Monday, April 6, 2009

What is Epigenetics? An operational definition



ResearchBlogging.orgEpigenetics is a hot topic; its usage in articles included in PubMed has increased by more than tenfold in the last 10 years.
This trend, however, could be explained, to some degree, by its loose usage. Although there is a clear meaning to the concept, it has been used to define things that are not exactly epigenetics per se, but rather something else.

Indeed, on a recent News Feature1 in Nature discussing concepts described as “difficult to define” (concepts on which the community, as a whole, has not found consensus, or which are not perceived the same way by everyone) “epigenetics” was selected as a tough concept and was discussed at length [Language: Disputed definitions]. To illustrate my point, see what Adrian Bird, a professor at the University of Edinburgh has to say about it:

"Epigenetics is a useful word if you don't know what's going on — if you do, you use something else"
There is a generalized misconception (mainly among scientists that are not experts on chromatin) on what epigenetics means.

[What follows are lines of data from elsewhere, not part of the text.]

(* ===== verification/DbProps.v ===== *)
(** * The database keeps its promises

    Every operation keeps the shared state consistent; what is acknowledged is
    durable; requests take effect once; statements are atomic; prepared
    commands commit; snapshots carry the state over. *)

From Stdlib Require Import Ascii String.
From S2P Require Import Prelude StorageBytes StoragePage StorageIo StorageWal StoragePager CoreTypes CoreCodec EngineExpr EngineCatalog EngineTxn EngineState EngineRecords EngineChains EngineInv EngineCommit EngineSteps EngineProps EngineReads EngineLive SqlAst SqlLexer SqlParser SqlCatalog SqlPlan SqlEval SqlBinder DbExecutor DbDatabase.
Import Exec.

(** ** Operations with effects *)

Section Effects.
Context {S : Type}.

(** What holds of the result and the state after. *)
Definition wp {A} (m : dbio S A) (Q : dbresult A → S → Prop) (s : S) : Prop := Q (m s).1 (m s).2.

Lemma db_wp_bind {A B} (m : dbio S A) (f : A → dbio S B) Q s :
  wp m (λ r s', match r with Ok a => wp (f a) Q s' | Err e => Q (Err e) s' end) s → wp (m ≫= f) Q s.
Proof. unfold wp, mbind, dbio_bind. by destruct (m s) as [[a|e] s']. Qed.

Lemma db_wp_ret {A} (a : A) Q s : Q (Ok a) s → wp (mret a) Q s.
Proof. done. Qed.

Lemma db_wp_lift {A} (r : dbresult A) Q s : Q r s → wp (db_lift r) Q s.
Proof. done. Qed.

Lemma db_wp_lift_bind {A B} (r : dbresult A) (f : A → dbio S B) Q s :
  (∀ a, r = Ok a → wp (f a) Q s) → (∀ e, r = Err e → Q (Err e) s) → wp (db_lift r ≫= f) Q s.
Proof. intros Ho He. apply db_wp_bind, db_wp_lift. destruct r; eauto. Qed.

Lemma db_wp_run {A} (m : dbio S A) (Q : dbresult A → S → Prop) s r s' : m s = (r, s') → wp m Q s → Q r s'.
Proof. unfold wp. by intros ->. Qed.

Lemma db_wp_mono {A} (m : dbio S A) (Q Q' : dbresult A → S → Prop) s : (∀ r s', Q r s' → Q' r s') → wp m Q s → wp m Q' s.
Proof. unfold wp. auto. Qed.

(** Running a successful sequence. *)
Lemma dbio_bind_Ok {A B} (m : dbio S A) (f : A → dbio S B) s b s' :
  (m ≫= f) s = (Ok b, s') ↔ ∃ a s1, m s = (Ok a, s1) ∧ f a s1 = (Ok b, s').
Proof. unfold mbind, dbio_bind. destruct (m s) as [[a|e] s1]; naive_solver. Qed.
(** ** The tree of a disk *)

Definition on_disk (m : gmap Z bytes) (id : Z) (p : Page) : Prop :=
  m !! id = Some (page_bytes p) ∧ page_valid p ∧ page_id p = id.

(** The pages of the disk [m] hold the nodes [N]. *)
Definition disk_holds (m : gmap Z bytes) (N : gmap Z Node) (nx : Z) : Prop :=
  ∀ i n, N !! i = Some n →
    2 ≤ i < nx ∧ node_id n = i ∧ node_ok n ∧ node_size n ≤ NODE_CAP ∧ ∃ p, on_disk m i p ∧ decode_node p = Ok n.

Definition disk_tree (m : gmap Z bytes) (nx root : Z) (mp : gmap bytes bytes) : Prop :=
  2 ≤ nx ≤ u64_max ∧ ∃ N t, disk_holds m N nx ∧ rep N root t ∧ contents t = mp.

Lemma disk_tree_ext m m' nx root mp :
  (∀ id, 2 ≤ id < nx → m !! id = m' !! id) → disk_tree m nx root mp → disk_tree m' nx root mp.
Proof.
  intros Hm (Hnx & N & t & HN & Hrep & Hc). split; [done|]. exists N, t. split_and!; [|done|done].
  intros i n Hn. destruct (HN i n Hn) as (Hi & ? & ? & ? & p & [Hp ?] & ?). split_and!; [lia|lia|done..|].
  exists p. split; [|done]. split; [|done]. by rewrite <- Hm.
Qed.

(** The pages of the nodes [N]. *)
Definition pages_of (m : gmap Z bytes) (N : gmap Z Node) : gmap Z Page := map_imap (λ i _, mkPage <$> m !! i) N.

Lemma pages_of_holds m N nx :
  disk_holds m N nx →
  holds (Hbase := 2) (pages_of m N) N nx ∧ ∀ id p, pages_of m N !! id = Some p → id < nx ∧ on_disk m id p.
Proof.
  intros HN. unfold pages_of. split.
  - intros i n Hn. destruct (HN i n Hn) as (? & ? & ? & ? & p & [Hp ?] & ?). split_and!; [done..|].
    exists p. split; [|done]. rewrite map_lookup_imap, Hn. cbn. rewrite Hp. by destruct p.
  - intros i q Hq. rewrite map_lookup_imap in Hq. apply bind_Some in Hq as (n & Hn & Hq).
    destruct (HN i n Hn) as ([? ?] & ? & ? & ? & p & [Hp Hv] & ?). rewrite Hp in Hq. injection Hq as <-. by destruct p.
Qed.

(** ** The page stores of [FilePersistence] *)

Section Stores.
Context {S : Type} `{!WalIo S} `{!Disk S} {laws : StorageLaws S}.

Lemma read_on_disk s id p :
  on_disk (v_pages (view s)) id p → ∃ s', read_page id s = (Ok (page_bytes p), s') ∧ view s' = view s.
Proof.
  intros (Hp & _). destruct (read_page id s) as [r s'] eqn:Hr. apply read_page_law in Hr as [Hv Hr]. rewrite Hp in Hr. subst r.
  by exists s'.
Qed.
Lemma fwp_replace_tree (s : S) n0 root_dir old expected :
  2 ≤ n0 ≤ u64_max → current_tree (v_pages (view s)) n0 root_dir old → validate_physical_map old = Ok tt →
  map_Forall entry_typed old → map_Forall entry_typed expected →
  fwp (replace_tree limit root_dir expected) (StagedPageStore.new s n0)
    (λ (r : tree_result) s', let '(validation, root, pages, next) := r in
       view (sp_disk s') = view s ∧ staged_out (view s) n0 (Hbase := 2) root expected pages next
       ∧ v_entries validation = size expected ∧ (root_dir = None ∨ old ≠ expected → pages ≠ []))
    (refused (view s)).
Proof.
  intros Hn Hcur Hval Hold Hexp. unfold replace_tree.
  apply fwp_bind. eapply fwp_mono; [by apply fwp_opened|..|done]. intros root s1 [Hs1 Hroot].
  apply fwp_bind. eapply fwp_mono; [apply (fwp_range limit Hlimit (view s) n0 (Hbase := 2)); exact Hs1|..|done].
  intros es s2 [Hs2 Hes]. rewrite Hes. apply fwp_bind. rewrite Hval. apply fwp_lift_Ok. clear es Hes.
  apply fwp_bind. eapply fwp_mono; [apply (fwp_removes limit Hlimit (view s) n0 (Hbase := 2)); [exact Hs2|done|..]|..|done].
  { apply filter_sub_NoDup, iter_keys_NoDup. }
  { intros k [Hk _]%list_elem_of_In%filter_In. apply list_elem_of_In, list_elem_of_fmap in Hk as ([k' v] & -> & Hv%elem_of_btree_map_iter).
    by exists v. }
  intros [] s3 (m1 & Hs3 & Hm1 & Hl). apply fwp_bind.
  assert (NoDup (List.filter (λ e, negb (bool_decide (old !! e.1 = Some e.2))) (btree_map_iter expected)).*1) as Hnd
    by apply filter_keys_NoDup, iter_keys_NoDup.
  eapply fwp_mono; [apply (fwp_puts limit Hlimit (view s) n0 (Hbase := 2)); [exact Hs3|done| |exact Hnd]|..|done].
  { apply Forall_forall. intros [k v] [Hk _]%list_elem_of_In%filter_In. apply list_elem_of_In, elem_of_btree_map_iter in Hk.
    by apply Hexp. }
  intros [] s4 (m2 & Hs4 & _ & ->). rewrite (replaced_map old expected m1 Hl Hnd) in Hs4.
  apply fwp_bind. eapply fwp_mono; [apply (fwp_validate limit Hlimit (view s) n0 (Hbase := 2)); exact Hs4|..|done].
  intros validation s5 [Hs5 Hsz]. apply fwp_bind. rewrite (proj2 (Nat.eqb_eq _ _) Hsz). apply fwp_lift_Ok.
  apply fwp_bind. eapply fwp_mono; [apply (fwp_finish (view s) n0 (Hbase := 2)); exact Hs5|..|done].
  intros [pages next] s6 (Hv & Hout & _). apply fwp_ret. split_and!; [done|done|done|]. intros Hwhy ->.
  pose proof (so_tree _ _ _ _ _ _ Hout [] [] (Permutation_refl _) ltac:(constructor)) as Hdisk.
  destruct Hwhy as [->|Hne].
  - cbn [default] in Hroot. subst root. destruct (so_home _ _ _ _ _ _ Hout) as [?%elem_of_nil|?]; [done|lia].
  - destruct root_dir as [r|]; cbn [default current_tree] in *; subst.
    + apply Hne. by eapply disk_tree_unique.
    + destruct (so_home _ _ _ _ _ _ Hout) as [?%elem_of_nil|?]; [done|lia].
Qed.
(** * A to-do list manager: file storage, list service and task service

    A shallow embedding of [utils/fileStorage.ts], [services/listService.ts]
    and [services/taskService.ts], together with the models they operate on,
    the validators of [utils/validation.ts] and the error handler of
    [middleware/errorHandler.ts].

    Conventions of the embedding.
    - A JavaScript string is a [string] whose characters are read as the code
      points U+0000 .. U+00FF.  [toLowerCase], [trim] and [includes] are the
      ECMAScript functions restricted to that range.
    - A [Date] is its time value, an integer number of milliseconds since the
      epoch.  Invalid dates are not represented.
    - An asynchronous function is a computation in the monad [M]: it takes the
      world (the data directory, the clock, the UUID generator), returns a
      value or throws, and leaves a new world.  [await] is sequencing.
    - A file holds a text.  A text is identified with the document it is the
      JSON of ([Json]), or it is [Garbage]: a text that [JSON.parse] or the
      revival of the dates in [readData] rejects.  Texts of another shape
      that [readData] would cast to a document unchecked are not
      represented.
    - A count is an integer.  A number that is not a count is a double, a
      rational that the operations of [Binary64] round to the nearest double
      as IEEE 754 has it.  The statistics functions are given twice: in
      [IEEE] with the arithmetic of the code, and outside it in exact
      arithmetic, which gives the same counts.
    - A request body is a [JSValue].  A number is a rational: [NaN], which
      [JSON.parse] never returns, and the infinities are not represented.
    - [Logger] calls have no effect on the data and are left out.
      [createBackup], which writes a file named after the time, is outside
      the three files of the data directory and is not embedded. *)

From Stdlib Require Import ZArith QArith Qround Qpower List String Ascii Bool.
From Stdlib Require Import Lia Lqa.
From Stdlib Require Import Permutation Sorted.
Import ListNotations.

So what exactly is epigenetics? On a recent meeting (last December) on chromatin-based epigenetics, hosted by the Banbury Conference Center (a beautiful place) and Cold Spring Harbor Laboratory, several aspects of epigenetic control of gene expression and function were discussed and there was an intent to arrive at a consensus definition of epigenetics to be considered by the broader community.

Berger et al.,2 illustrate the concept and provide us with an operational definition of epigenetics. As it is now clear that there are several mechanisms involved in the initiation, maintenance, and heritability of epigenetic states, it’s important to integrate this knowledge into an operational framework.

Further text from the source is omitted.